A core strand of my work focuses on paediatric rehabilitation, particularly neurodevelopment, family-centred rehabilitation, and therapeutic approaches that support participation, wellbeing, and quality of life. This includes interest in hydrotherapy, play-based rehabilitation, and complementary interventions such as music, movement, dance, and creative modalities. These interests are underpinned by a broader commitment to understanding how families build resilience, maintain connection, and reconstruct meaning in the context of disability, chronic stress, trauma, and grief.
My Master’s thesis, Dancing in the Spotlight: A Creative Writing Approach Depicting the Lived Experience of Parenting a Child with Special Needs, explored narrative and creative writing as a means of representing lived experience, with particular attention to the psychosocial impacts of chronic stress, caregiving, and post-traumatic stress. This work informed my ongoing interest in narrative, reflective, and creative approaches as mechanisms for recovery, meaning-making, and professional learning.
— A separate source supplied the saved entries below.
(** ** What the trampoline consumes *)

(** X11.  The trampoline uses up its start data.  Given a pointer to live
    start data, it reaches the call of the entry function in a world whose
    heap differs from the one it found in two places at most: the start
    data is gone and the new thread object is there.  Given a pointer to
    anything else, it is undefined and calls nothing.  Whenever it returns,
    it returns a null pointer. *)
Theorem ThreadStart_consumes_start_data data_ptr e w :
  (forall d,
     data_ptr <> NULL -> heap w !! data_ptr = Some (OThreadStartData d) ->
     exists thread installed,
       ThreadStart data_ptr e w
       = (invoke (tsd_function d) (tsd_parameter d) >> ret NULL) e installed
       /\ (forall p, p <> thread -> p <> data_ptr ->
             heap installed !! p = heap w !! p)
       /\ (forall d', heap installed !! data_ptr <> Some (OThreadStartData d'))
       /\ heap installed !! thread
          = Some (OThread {| thread_name := tsd_name d |}))
  /\ ((forall d, heap w !! data_ptr <> Some (OThreadStartData d)) ->
      ThreadStart data_ptr e w = (w, Undefined))
  /\ (forall r, snd (ThreadStart data_ptr e w) = Ok r -> r = NULL).
Proof.
  split; [ | split ].
  - intros d Hnn Hd.
    exists (fresh_address (delete data_ptr (heap w))). eexists.
    split; [ apply (ThreadStart_run data_ptr d e w Hnn Hd) | ].
    simpl. split; [ | split ].
    + intros p Hp Hq. rewrite !lookup_insert_ne by congruence.
      apply lookup_delete_ne. congruence.
    + intros d'.
      destruct (decide (fresh_address (delete data_ptr (heap w)) = data_ptr))
        as [Heq | Hne].
      * rewrite Heq, lookup_insert_eq. discriminate.
      * rewrite !lookup_insert_ne by congruence.
        rewrite lookup_delete_eq. discriminate.
    + apply lookup_insert_eq.
  - intros Hbad. unfold ThreadStart, load_ThreadStartData, bind at 1.
    destruct (heap w !! data_ptr) as [[bytes | d | t] | ] eqn:Hd;
      try reflexivity.
    exfalso. apply (Hbad d). reflexivity.
  - intros r. unfold ThreadStart.
    unfold bind, load_ThreadStartData, free, new, Thread_SetCurrent,
      Thread_set_name, invoke, log, ret.
    destruct (heap w !! data_ptr) as [[bytes | d | t] | ] eqn:Hd;
      try discriminate.
    destruct (decide (data_ptr = NULL)); simpl;
      [ | rewrite Hd; simpl ];
      rewrite lookup_insert_eq; simpl; unfold bind; simpl;
      match goal with
      | |- context [ code e ?f ?p ?w0 ] => destruct (code e f p w0) as [w1 [[] | f0 | ]]
      end; simpl; congruence.
Qed.

(** X11 at work: next to the start data at address 5 the heap holds a
    byte buffer at address 9, which the trampoline leaves alone. *)
Lemma ThreadStart_consumes_start_data_witness :
  let d := {| tsd_name := 4%N; tsd_function := 2%N; tsd_parameter := 3 |} in
  let w := {| heap := {[ 5%N := OThreadStartData d; 9%N := OBytes [1] ]};
              tls_current := NULL; trace := [] |} in
  exists thread installed,
    ThreadStart 5%N probe_env w
    = (invoke (tsd_function d) (tsd_parameter d) >> ret NULL) probe_env installed
    /\ (forall p, p <> thread -> p <> 5%N -> heap installed !! p = heap w !! p)
    /\ (forall d', heap installed !! 5%N <> Some (OThreadStartData d'))
    /\ heap installed !! thread = Some (OThread {| thread_name := tsd_name d |}).
Proof.
  intros d w.
  apply (ThreadStart_consumes_start_data 5%N probe_env w).
  - discriminate.
  - reflexivity.
Defined.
My doctoral research, The Bricoleur: Re-choreographing Lives, Rewriting the Master Script: The Phenomenon of Mothering as Described by Mothers of Children Living with Spastic Cerebral Palsy, further developed this focus by exploring trauma-informed recovery, maternal identity, empowerment, and the lived experience of mothering children with complex neurodevelopmental needs. This work continues to inform my scholarship in psychosocial wellbeing, inclusive health practice, disability-informed education, and human-centred approaches to care.
More broadly, I am active in advancing inclusive and culturally responsive practice for people living with disability, First Nations peoples, culturally and linguistically diverse communities, and those experiencing structural barriers to health, education, and participation. My current professional interests extend to accessible higher education, reflective practice, trauma-informed pedagogy, aged care, psychosocial wellbeing, and the preparation of health professionals who are equipped to practise with compassion, cultural safety, and social accountability.
Key Achievements
My key achievements include sustained leadership across nursing education, curriculum renewal, inclusive practice, and psychosocial well-being scholarship. I have contributed to the development and delivery of large-scale undergraduate nursing units, postgraduate correctional nursing programs, and evidence-informed curriculum initiatives that support student engagement, professional capability, and practice readiness. My academic leadership includes roles in course coordination, campus coordination, research cluster development, mentorship of emerging academics, and contributions to community and university engagement activities.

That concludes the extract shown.